* [Task objective]
The line containing "[gmap string pyval], and" marks the end: output every line of the data up to it, and that line too, exactly as written.
╭──
(** * MetaMold AI: geometry statistics and mould-cost estimation

    A shallow embedding of the pricing and analysis services of the
    MetaMold AI backend:

    - [backend/services/budget_calculator.py] ([BudgetCalculator]),
    - [backend/main.py] ([calculate_budget_from_stats], the simple
      per-piece pricing path),
    - [backend/services/geometry_analyzer.py] ([GeometryAnalyzer]).

    Numbers.  The code is embedded twice.  In the first embedding
    Python floats are exact rationals [Q]: a decimal literal of the
    source denotes the decimal it spells, [round(x, n)] is rounding to
    [n] decimals, ties to even, of the exact value, and no conversion
    overflows.  It carries the properties of order, bounds and
    structure, which do not depend on the last binary digit.  In the
    second embedding, the modules of [Binary64], floats are IEEE 754
    doubles ([SpecFloat]), ints are unbounded, and an int too large for
    a double raises [OverflowError] where Python converts it.  It
    carries the properties about the exact value returned and about
    when a call fails.

    Dictionaries.  The statistics bundle and the mould-base
    configurations are Python dictionaries of arbitrary values; they are
    [gmap string pyval], and an operation applied to a value of the
    wrong dynamic type raises the exception Python raises. *)

From Stdlib Require Import QArith Qround Qabs Lqa Lia ZArith SpecFloat.
From stdpp Require Import gmap strings list pretty.

Set Warnings "-register-all".

(** ** Python values and exceptions *)

Module Py.

Inductive pyval :=
| PyNone
| PyBool (b : bool)
| PyNum (q : Q)
| PyStr (s : string)
| PyList (l : list pyval)
| PyDict (d : gmap string pyval).

Inductive pyexn :=
| TypeError
| AttributeError
| KeyError
| IndexError
| ValueError
| OverflowError
| ZeroDivisionError.

(** A computation either returns or raises. *)
Inductive exn (A : Type) :=
| Ok (a : A)
| Raise (e : pyexn).
Arguments Ok {A} a.
Arguments Raise {A} e.

#[export] Instance exn_ret : MRet exn := fun A a => Ok a.
#[export] Instance exn_bind : MBind exn := fun A B f m =>
  match m with
  | Ok a => f a
  | Raise e => Raise e
  end.
(** One turn of the chunk loop collapses the chunk and stages the rows
    it keeps, which are rows of the result on the whole stack. *)
Lemma chunk_body_run cl (c : nat) w :
  (Z.of_nat c < k)%Z →
  chunk_body arr fwo off ws tmp uid k nd 1 cl c w =
  (inr (cl ++ [chunk_file tmp uid c]), staged tmp uid k res w c).
Proof.
  intros Hc. pose proof (step_facts c Hc) as (Hs1 & Hs2 & Hs3 & Hs4 & Hs5).
  cbv zeta in Hs1, Hs2, Hs3, Hs4, Hs5.
  unfold chunk_body. rewrite bind_run. cbn [print].
  unfold staged, kept_lo, kept_hi. rewrite res_length.
  remember (Z.of_nat R `div` k)%Z as step eqn:Hstep in *.
  remember (Z.of_nat c * step)%Z as P eqn:HP in *.
  assert (HP' : ((Z.of_nat c + 1) * step = P + step)%Z) by (subst P; ring).
  assert (HP0 : c = 0%nat → P = 0%Z) by (intros ->; subst P; ring).
  rewrite HP'.
  set (cs := if decide (c = 0%nat) then (0%Z, false) else ((P - 1)%Z, true)).
  set (ce := if decide (Z.of_nat c = (k - 1)%Z) then (Z.of_nat R, false)
             else ((P + step + 1)%Z, true)).
  assert (Hcs : (0 ≤ cs.1 ≤ P ∧ cs.1 < ce.1 ∧ ce.1 ≤ Z.of_nat R)%Z).
  { subst cs ce. clear Hstep HP HP'. repeat case_decide; simpl; lia. }
  destruct cs as [chunk_start cut_start] eqn:Ecs.
  destruct ce as [chunk_end cut_end] eqn:Ece. simpl in Hcs.
  destruct (slice_rows_view arr chunk_start chunk_end) as [Hlen Hview];
    [lia..|].
  set (arr_chunk := slice_rows arr chunk_start chunk_end) in *.
  set (weights_chunk := match fwo with
                        | Some fw0 => slice_rows fw0 chunk_start chunk_end
                        | None => ones_like arr_chunk
                        end).
  destruct Hwf as (Hd & Hf0 & Hf1 & Hf2 & Hlw).
  assert (Hfview : row_view (Z.to_nat chunk_start) weights_chunk fw ∧
                   shape0 weights_chunk = shape0 arr_chunk).
  { subst weights_chunk. destruct fwo as [fw0|]; cbn [feather_or_ones] in *.
    - destruct (slice_rows_view fw0 chunk_start chunk_end) as [Hl Hv];
        [lia|lia|]. split; [done|]. lia.
    - split; [|done]. destruct Hview as (? & ? & ? & ?). by repeat split. }
  destruct Hfview as [Hfview Hfshape].
  assert (Hwfc : well_shaped arr_chunk off ws weights_chunk).
  { destruct Hview as (? & ? & ? & ?), Hfview as (? & ? & ? & ?).
    repeat split; try done; congruence. }
  destruct (s1_collapse_is_Some _ _ _ _ o Hwfc) as [resc Hresc].
  rewrite bind_run. cbn [print]. rewrite bind_run.
  unfold s1_collapse_call. fold o. rewrite Hresc. cbn [mret M_ret].
  rewrite bind_run. cbn [np_save mret M_ret files rasters calls stdout].
  f_equal. f_equal. f_equal.
  pose proof (s1_collapse_shape _ _ _ _ _ _ Hresc) as [Hlc _].
  rewrite Hlen in Hlc.
  apply list_eq. intros i.
  rewrite lookup_rows_between.
  set (os := if cut_start then 1%Z else 0%Z).
  set (oe := if cut_end then (Z.of_nat (length resc) - 1)%Z
             else Z.of_nat (length resc)).
  assert (Hoff : (0 ≤ os ≤ oe)%Z ∧ (oe ≤ Z.of_nat (length resc))%Z ∧
                 (Z.to_nat chunk_start + Z.to_nat os = Z.to_nat P)%nat ∧
                 (Z.to_nat (oe - os) =
                    (if decide (Z.of_nat c = k - 1)%Z then R
                     else Z.to_nat (P + step)) - Z.to_nat P)%nat ∧
                 (Z.to_nat chunk_start = 0%nat ∨ (1 ≤ os)%Z) ∧
                 ((Z.to_nat chunk_start + length resc)%nat = R ∨
                  (oe + 1 ≤ Z.of_nat (length resc))%Z)).
  { subst os oe cs ce. clear Hstep HP HP'. revert Ecs Ece.
    repeat case_decide; intros [= <- <-] [= <- <-];
      rewrite Hlc; repeat split; lia. }
  destruct Hoff as (Ho1 & Ho2 & Ho3 & Ho4 & Ho5 & Ho6).
  rewrite lookup_slice_list by lia. rewrite Ho4.
  destruct (decide (i < _)%nat) as [Hi|Hi]; [|done].
  rewrite <- Ho3, <- Nat.add_assoc.
  apply (chunk_row (Z.to_nat chunk_start) arr_chunk arr weights_chunk fw
           off ws o); try done.
  - rewrite Hlen. lia.
  - lia.
  - rewrite Hlen. lia.
Qed.

Local Abbreviation kept c :=
  (rows_between (kept_lo k (length res) c) (kept_hi k (length res) c) res).
(** * Cosmetics regulatory API: bearer tokens, query building, extraction

    A shallow embedding of [app.py] (token store, [require_auth],
    [get_token], the product list handlers, the lookup by identifier, the
    brand and type aggregates and the comparison query), of
    [extract_data.py] ([extract_from_files], [extract_from_api],
    [extract_from_database], [save_raw], [main]) and of the script
    [sql/run_queries.py].

    Conventions.
    - Python dictionaries keyed by strings are [gmap string _].
    - [time.time()] is an input of every function that reads the clock; an
      instant is a number of clock ticks, an integer, and sums of instants
      are exact.
    - Values drawn from the environment (the OS entropy behind
      [secrets.token_urlsafe], the HTTP replies of the remote API, the
      answers of the database driver) are explicit arguments. *)

From Stdlib Require Import ZArith Lia Ascii String.
From Stdlib.Strings Require Import Byte.
From stdpp Require Import base option list gmap strings pretty fin_maps sorting.

Set Warnings "-register-all".

Local Open Scope string_scope.
Local Open Scope Z_scope.
Local Open Scope list_scope.

(* ===================================================================== *)
(** ** Python strings                                                     *)
(* ===================================================================== *)

Module PyStr.

(** [s.startswith(p)]. *)
Fixpoint startswith (s p : string) {struct p} : bool :=
  match p with
  | EmptyString => true
  | String c p' =>
      match s with
      | EmptyString => false
      | String d s' => Ascii.eqb c d && startswith s' p'
      end
  end.

(** [s.split(sep)] for a one-character separator: every occurrence of the
    separator cuts, empty fields are kept, and the result is never empty. *)
Fixpoint split (sep : ascii) (s : string) : list string :=
  match s with
  | EmptyString => [EmptyString]
  | String c r =>
      if Ascii.eqb c sep then EmptyString :: split sep r
      else match split sep r with
           | [] => [String c EmptyString]
           | w :: ws => String c w :: ws
           end
  end.

(** [c in s] for a character. *)
Fixpoint mem (c : ascii) (s : string) : bool :=
  match s with
  | EmptyString => false
  | String d r => Ascii.eqb d c || mem c r
  end.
╰──
* [Task output]
(** * MetaMold AI: geometry statistics and mould-cost estimation

    A shallow embedding of the pricing and analysis services of the
    MetaMold AI backend:

    - [backend/services/budget_calculator.py] ([BudgetCalculator]),
    - [backend/main.py] ([calculate_budget_from_stats], the simple
      per-piece pricing path),
    - [backend/services/geometry_analyzer.py] ([GeometryAnalyzer]).

    Numbers.  The code is embedded twice.  In the first embedding
    Python floats are exact rationals [Q]: a decimal literal of the
    source denotes the decimal it spells, [round(x, n)] is rounding to
    [n] decimals, ties to even, of the exact value, and no conversion
    overflows.  It carries the properties of order, bounds and
    structure, which do not depend on the last binary digit.  In the
    second embedding, the modules of [Binary64], floats are IEEE 754
    doubles ([SpecFloat]), ints are unbounded, and an int too large for
    a double raises [OverflowError] where Python converts it.  It
    carries the properties about the exact value returned and about
    when a call fails.

    Dictionaries.  The statistics bundle and the mould-base
    configurations are Python dictionaries of arbitrary values; they are
    [gmap string pyval], and an operation applied to a value of the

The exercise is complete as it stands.